(** Two files, the first one unreadable: the first is reported as
    unchanged and left alone, the second is rewritten. *)
Lemma per_file_failure_witness :
  let fs : fsys :=
    {[ "a.jsx" := File (Some (class_attr "bg-white")) false true true None;
       "b.jsx" := File (Some (class_attr "bg-white")) true true true None ]} in
  FixThemeLineByLine.fix_file fs "a.jsx" = ((0, []), fs) /\
  snd (FixThemeLineByLine.main_loop ["a.jsx"; "b.jsx"] fs) !! "b.jsx" =
    Some (File (Some (class_attr "bg-white dark:bg-surface-primary")) true true true None) /\
  snd (FixThemeLineByLine.main_loop ["a.jsx"; "b.jsx"] fs) !! "a.jsx" = fs !! "a.jsx".
Proof.
  cbv zeta.
  set (fs := ({[ "a.jsx" := File (Some (class_attr "bg-white")) false true true None;
                 "b.jsx" := File (Some (class_attr "bg-white")) true true true None ]} : fsys)).
  assert (Hnd : List.NoDup ["a.jsx"; "b.jsx"])
    by (repeat constructor; simpl; intuition discriminate).
  destruct per_file_failure_is_contained as (H1 & _ & _ & _ & _ & _ & _ & H7 & _).
  assert (Hr : read_text fs "a.jsx" = Raise PermissionError) by (vm_compute; reflexivity).
  destruct (H1 fs "a.jsx" PermissionError Hr) as [_ Ha].
  destruct (H7 _ fs Hnd) as (Hin & _ & _).
  split; [exact Ha | ]. split.
  - rewrite (Hin "b.jsx"); [ | right; left; reflexivity | reflexivity].
    vm_compute. reflexivity.
  - rewrite (Hin "a.jsx"); [ | left; reflexivity | reflexivity].
    rewrite Ha. reflexivity.
Defined.

(** C9, where the claim fails. First, the loop of [update_dark_mode.py]
    can be ended by one file: the first priority file is rewritten, the
    second priority path lies in a directory that may not be searched, and
    [main] ends there with [PermissionError]; the third priority file is
    left as it was, though [update_file] alone finds one replacement to
    make in it. Second, a failure while writing does not leave the file as
    it was: on a device that takes nine characters, [update_file] and
    [fix_file] return 0 and (0, []), and the file holds the first nine
    characters of the new text. *)
Lemma failure_ends_the_loop_or_cuts_the_file :
  (let first := UpdateDarkMode.base_path "features/schedule/routes/Schedule.jsx" in
   let second := UpdateDarkMode.base_path "features/bookings/routes/Bookings.jsx" in
   let third := UpdateDarkMode.base_path "features/bookings/routes/BookingsOverview.jsx" in
   let fs : fsys :=
     {[ first := File (Some (class_attr "bg-white")) true true true None;
        second := File (Some (class_attr "bg-white")) true true false None;
        third := File (Some (class_attr "bg-white")) true true true None ]} in
   UpdateDarkMode.main fs =
     (Raise PermissionError,
      <[first := File (Some (class_attr "bg-white dark:bg-surface-primary"))
                   true true true None]> fs) /\
   snd (UpdateDarkMode.main fs) !! third = fs !! third /\
   fst (UpdateDarkMode.update_file fs third) = 1 /\
   read_text (snd (UpdateDarkMode.update_file fs third)) third =
     Ok (class_attr "bg-white dark:bg-surface-primary")) /\
  (let fs : fsys :=
     {[ "a.jsx" := File (Some (class_attr "bg-white")) true true true (Some 9) ]} in
   let cut : fsys :=
     {[ "a.jsx" := File (Some (str "class=" ++ [dq] ++ str "bg")) true true true (Some 9) ]} in
   read_text fs "a.jsx" = Ok (class_attr "bg-white") /\
   UpdateDarkMode.update_file fs "a.jsx" = (0, cut) /\
   FixThemeLineByLine.fix_file fs "a.jsx" = ((0, []), cut) /\
   read_text cut "a.jsx" = Ok (str "class=" ++ [dq] ++ str "bg")).
Proof.
  split; cbv zeta; repeat split; vm_compute; reflexivity.
Qed.

(** ** The totals of the loops *)

Lemma file_loop_bounds update files :
  forall fs,
    fst (fst (file_loop update files fs)) <= snd (fst (file_loop update files fs)) /\
    fst (fst (file_loop update files fs))
    <= length (List.filter (fun p => negb (is_test_path p)) files).
Proof.
  induction files as [ | f files IH]; intros fs; [simpl; lia | ].
  cbn [file_loop List.filter]. destruct (is_test_path f); cbn [negb]; [apply IH | ].
  destruct (update fs f) as [count fs1]. specialize (IH fs1).
  destruct (file_loop update files fs1) as [[n total] fs2]. cbn [fst snd length] in *.
  destruct (0 <? count) eqn:E; cbn [fst snd].
  - apply Nat.ltb_lt in E. lia.
  - lia.
Qed.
======
■ **Task objective**: Could you copy out all of the records above exactly?

■ **Problem solution**:
(** Two files, the first one unreadable: the first is reported as
    unchanged and left alone, the second is rewritten. *)
Lemma per_file_failure_witness :
  let fs : fsys :=
    {[ "a.jsx" := File (Some (class_attr "bg-white")) false true true None;
       "b.jsx" := File (Some (class_attr "bg-white")) true true true None ]} in
  FixThemeLineByLine.fix_file fs "a.jsx" = ((0, []), fs) /\
  snd (FixThemeLineByLine.main_loop ["a.jsx"; "b.jsx"] fs) !! "b.jsx" =
    Some (File (Some (class_attr "bg-white dark:bg-surface-primary")) true true true None) /\
  snd (FixThemeLineByLine.main_loop ["a.jsx"; "b.jsx"] fs) !! "a.jsx" = fs !! "a.jsx".
Proof.
  cbv zeta.
  set (fs := ({[ "a.jsx" := File (Some (class_attr "bg-white")) false true true None;
                 "b.jsx" := File (Some (class_attr "bg-white")) true true true None ]} : fsys)).
  assert (Hnd : List.NoDup ["a.jsx"; "b.jsx"])
    by (repeat constructor; simpl; intuition discriminate).
  destruct per_file_failure_is_contained as (H1 & _ & _ & _ & _ & _ & _ & H7 & _).
  assert (Hr : read_text fs "a.jsx" = Raise PermissionError) by (vm_compute; reflexivity).
  destruct (H1 fs "a.jsx" PermissionError Hr) as [_ Ha].
  destruct (H7 _ fs Hnd) as (Hin & _ & _).
  split; [exact Ha | ]. split.
  - rewrite (Hin "b.jsx"); [ | right; left; reflexivity | reflexivity].
    vm_compute. reflexivity.
  - rewrite (Hin "a.jsx"); [ | left; reflexivity | reflexivity].
    rewrite Ha. reflexivity.
Defined.

(** C9, where the claim fails. First, the loop of [update_dark_mode.py]
    can be ended by one file: the first priority file is rewritten, the
    second priority path lies in a directory that may not be searched, and
    [main] ends there with [PermissionError]; the third priority file is
    left as it was, though [update_file] alone finds one replacement to
    make in it. Second, a failure while writing does not leave the file as
    it was: on a device that takes nine characters, [update_file] and
    [fix_file] return 0 and (0, []), and the file holds the first nine
    characters of the new text. *)
Lemma failure_ends_the_loop_or_cuts_the_file :
  (let first := UpdateDarkMode.base_path "features/schedule/routes/Schedule.jsx" in
   let second := UpdateDarkMode.base_path "features/bookings/routes/Bookings.jsx" in
   let third := UpdateDarkMode.base_path "features/bookings/routes/BookingsOverview.jsx" in
   let fs : fsys :=
     {[ first := File (Some (class_attr "bg-white")) true true true None;
        second := File (Some (class_attr "bg-white")) true true false None;
        third := File (Some (class_attr "bg-white")) true true true None ]} in
   UpdateDarkMode.main fs =
     (Raise PermissionError,
      <[first := File (Some (class_attr "bg-white dark:bg-surface-primary"))
                   true true true None]> fs) /\
   snd (UpdateDarkMode.main fs) !! third = fs !! third /\
   fst (UpdateDarkMode.update_file fs third) = 1 /\
   read_text (snd (UpdateDarkMode.update_file fs third)) third =
     Ok (class_attr "bg-white dark:bg-surface-primary")) /\
  (let fs : fsys :=
     {[ "a.jsx" := File (Some (class_attr "bg-white")) true true true (Some 9) ]} in
   let cut : fsys :=
     {[ "a.jsx" := File (Some (str "class=" ++ [dq] ++ str "bg")) true true true (Some 9) ]} in
   read_text fs "a.jsx" = Ok (class_attr "bg-white") /\
   UpdateDarkMode.update_file fs "a.jsx" = (0, cut) /\
   FixThemeLineByLine.fix_file fs "a.jsx" = ((0, []), cut) /\
   read_text cut "a.jsx" = Ok (str "class=" ++ [dq] ++ str "bg")).
Proof.
  split; cbv zeta; repeat split; vm_compute; reflexivity.
Qed.

(** ** The totals of the loops *)

Lemma file_loop_bounds update files :
  forall fs,
    fst (fst (file_loop update files fs)) <= snd (fst (file_loop update files fs)) /\
    fst (fst (file_loop update files fs))
    <= length (List.filter (fun p => negb (is_test_path p)) files).
Proof.
  induction files as [ | f files IH]; intros fs; [simpl; lia | ].
  cbn [file_loop List.filter]. destruct (is_test_path f); cbn [negb]; [apply IH | ].
  destruct (update fs f) as [count fs1]. specialize (IH fs1).
  destruct (file_loop update files fs1) as [[n total] fs2]. cbn [fst snd length] in *.
  destruct (0 <? count) eqn:E; cbn [fst snd].
  - apply Nat.ltb_lt in E. lia.
  - lia.
Qed.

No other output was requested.